In May 2021, the FASB issued ASU 2021-04, Earnings Per Share (Topic 260), Debt—Modifications and Extinguishments (Subtopic 470-50), Compensation—Stock Compensation (Topic 718), and Derivatives and Hedging—Contracts in Entitys Own Equity (Subtopic 815-40): Issuers Accounting for Certain Modification or Exchanges of Freestanding Equity-Classified Written Call Options (“ASU 2021-04”), which clarifies and reduces diversity in an issuer’s accounting for modifications or exchanges of freestanding equity-classified written call options due to a lack of explicit guidance in the FASB Codification. ASU 2021-04 provides guidance on modifications or exchanges of freestanding equity-classified written call options that are not within the scope of another Topic. Entities should treat a modification of the terms or conditions, or an exchange of a freestanding equity-classified written call option that remains equity-classified after modification or exchange, as an exchange of the original instrument for a new instrument.
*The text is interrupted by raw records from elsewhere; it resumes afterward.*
Definition survivors (queue : list PendingEntry) (rounds : list (nat * list Request))
    : list PendingEntry :=
  map (fun pr => bump (fst pr)) (List.filter kept (zip queue rounds)).

(** No entry of the queue has used up its 5 attempts. *)
Definition within_budget (w : World) : Prop :=
  Forall (fun p => attempts p < 5) (pendingPosts w).

(** The element of [results] that [syncPendingPosts] records for a retry
    which reached [fst r] targets. *)
Definition outcome_of (r : nat * list Request) : SyncOutcome :=
  if Nat.ltb 0 (fst r) then {| o_success := true; o_count := Some (fst r) |}
  else {| o_success := false; o_count := None |}.

(** A post with a valid date. *)
Definition dated (p : Post) : Prop := is_Some (post_time env p).

(** [a] is not older than [b]. *)
Definition newest_first (a b : Post) : Prop :=
  exists dateA dateB,
    post_time env a = Some dateA /\ post_time env b = Some dateB /\ (dateB <= dateA)%Z.

(** [m] keeps the property [I] of the state, however it completes. *)
Definition preserves {A} (I : World -> Prop) (m : M World A) : Prop :=
  forall w r w', I w -> m w = (r, w') -> I w'.

(** The cache seen from outside: the array object [c] that
    [this.cachedPosts] refers to, a property [P] of its contents, and the
    snapshot [sc] kept in [localStorage].  Locations in use lie below
    [next_loc]. *)
Definition cache_inv (P : list Post -> Prop) (c : nat) (sc : option (list Post))
    (w : World) : Prop :=
  cachedPosts w = c /\ c < next_loc w /\ P (array_at c w) /\ stored_cached w = sc.

(** The envelopes of a batch, parsed; [None] when one of them does not
    parse. *)
Fixpoint parse_batch (items : list Envelope) : option (list Post) :=
  match items with
  | [] => Some []
  | post :: items' =>
      match JSON_parse env (e_data post), parse_batch items' with
      | Some d, Some posts =>
          Some ({| post_envelope := post; parsedData := d; isPending := false |} :: posts)
      | _, _ => None
      end
  end.

(** What [fetchPosts] makes of the answer the peer at [url] gives at
    instant [t]: the parsed batch, or nothing on any error. *)
Definition fetched (t : nat) (url : string) : list Post :=
  match fetch_outbox env t url with
  | HttpResponse true (Some (PostsArray items)) => default [] (parse_batch items)
  | _ => []
  end.

(** Everything [loadPosts] downloads when started in [w]: the primary is
    asked first, the discovered peers together after its answer. *)
Definition fetched_all (w : World) : list Post :=
  fetched (clock w) (defaultCow w) ++
  concat (map (fun cow => fetched (S (clock w)) (url_of w cow)) (discoveredCows w)).

(** The state when the downloads started in [w] are over. *)
Definition after_download (w : World) : World :=
  set_clock
    (if Nat.ltb 0 (length (discoveredCows w)) then S (S (clock w)) else S (clock w))
    (set_requests
       (requests w ++ ReqGet (defaultCow w) ::
          map (fun cow => ReqGet (url_of w cow)) (discoveredCows w)) w).

(** Neither the cache in memory nor the snapshot in [localStorage] holds
    more than 100 posts. *)
Definition cache_bounded (w : World) : Prop :=
  length (array_at (cachedPosts w) w) <= 100 /\
  match stored_cached w with
  | Some snapshot => length snapshot <= 100
  | None => True
  end.

(** [loadPosts], started in [w], replaces the cache: it is not already
    running, the device is online, the deduplicated download is not empty
    and [localStorage] takes the snapshot. *)
Definition replaces_cache (w : World) : bool :=
  negb (loading w) && navigator_onLine env (clock w) &&
  Nat.ltb 0 (length (uniquePosts (fetched_all w))) &&
  negb (setItem_throws env (clock (after_download w))).

(** Post data that [sortByDate] and [renderPost] take without throwing:
    an object whose [id] is a string and whose coordinates are numbers. *)
Definition well_formed_data (d : parsed) : Prop :=
  match d with
  | DObject data =>
      (exists i, pd_id data = JStr i) /\
      (exists lat, pd_latitude data = JNum lat) /\
      (exists lon, pd_longitude data = JNum lon)
  | DNull => False
  end.

Definition displayable (p : Post) : Prop := well_formed_data (parsedData p).

(** Whatever [JSON.parse] accepts is well-formed post data. *)
Definition parses_to_post_data : Prop :=
  forall s d, JSON_parse env s = Some d -> well_formed_data d.

(** The pending entries made ready for display (app.js:183-187); [None]
    when the [data] of one of them does not parse. *)
Fixpoint parse_pending (pending : list PendingEntry) : option (list Post) :=
  match pending with
  | [] => Some []
  | p :: pending' =>
      match JSON_parse env (e_data (envelope p)), parse_pending pending' with
      | Some d, Some posts =>
          Some ({| post_envelope := envelope p; parsedData := d; isPending := true |} :: posts)
      | _, _ => None
      end
  end.

(** The feed before the pending entries are merged in: the deduplicated
    download sorted, or the cache sorted when nothing was downloaded. *)
Definition feed_base (w : World) : list Post :=
  if Nat.ltb 0 (length (uniquePosts (fetched_all w)))
  then stable_sort env (uniquePosts (fetched_all w))
  else stable_sort env (array_at (cachedPosts w) w).

(** The contents of the cache when [loadPosts_fetch], run online, is over. *)
Definition cache_after_fetch (w : World) : list Post :=
  if Nat.ltb 0 (length (uniquePosts (fetched_all w))) then
    if setItem_throws env (clock (after_download w))
    then array_at (cachedPosts w) w
    else take 100 (uniquePosts (fetched_all w))
  else stable_sort env (array_at (cachedPosts w) w).

(** A target serves its feed: a 2xx answer carrying an array of envelopes
    whose [data] all parse. *)
Definition serves_feed (o : HttpOutcome OutboxReply) : Prop :=
  exists items posts,
    o = HttpResponse true (Some (PostsArray items)) /\ parse_batch items = Some posts.

(** Some target of the download started in [w] does not serve its feed: a
    fetch error or a parsing error. *)
Definition fetch_or_parse_error (w : World) : Prop :=
  ~ serves_feed (fetch_outbox env (clock w) (defaultCow w)) \/
  exists cow, In cow (discoveredCows w) /\
    ~ serves_feed (fetch_outbox env (S (clock w)) (url_of w cow)).

(** The specification's sentence on feed loading: on any fetch or parsing
    error [loadPosts] does not throw, shows the sorted cache and signals
    the degraded condition. *)
Definition fetch_error_falls_back_and_signals : Prop :=
  forall w r w',
    loading w = false ->
    navigator_onLine env (clock w) = true ->
    fetch_or_parse_error w ->
    loadPosts env w = (r, w') ->
    r = Normal tt /\
    array_at (app_posts w') w' = stable_sort env (array_at (cachedPosts w) w) /\
    toasts w' <> toasts w.

(** The [parent] field a post carries ([undefined] when there is no
    object to read it from). *)
Definition parent_of (p : Post) : jsval :=
  match parsedData p with
  | DObject data => pd_parent data
  | DNull => JUndefined
  end.

(** [parent] as the data model types it, [optional<id>]: absent, null, or
    a fingerprint, which is a non-empty string. *)
Definition parent_typed (p : Post) : Prop :=
  parsedData p <> DNull /\
  (parent_of p = JUndefined \/ parent_of p = JNull \/
   exists s, parent_of p = JStr s /\ s <> "").

Definition parent_absent_or_null (p : Post) : bool :=
  bool_decide (parent_of p = JUndefined) || bool_decide (parent_of p = JNull).

Definition parent_equals (x : string) (p : Post) : bool :=
  bool_decide (parent_of p = JStr x).

End Vocabulary.


(** *** Discovery *)

(** The services a scan brought back: none when the platform is not
    native, when the scan is rejected, reports an error or lists nothing. *)
Definition scan_found (native : bool) (scan : Discovery.MdnsOutcome)
    : list Discovery.MdnsService :=
  if native then
    match scan with
    | Discovery.ScanResult false (Some svcs) => svcs
    | _ => []
    end
  else [].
ASU 2021-04 provides further guidance on measuring the effect of such modifications or exchanges, and also provides guidance on the recognition of such modifications or exchanges on the basis of the substance of the transaction, in the same manner as if cash had been paid as consideration. ASU 2021-04 is effective for all entities for fiscal years beginning after December 15, 2021, and early adoption is permitted. The Company adopted this ASU on January 1, 2022, which did not result in a material impact to the condensed consolidated financial statements and disclosures.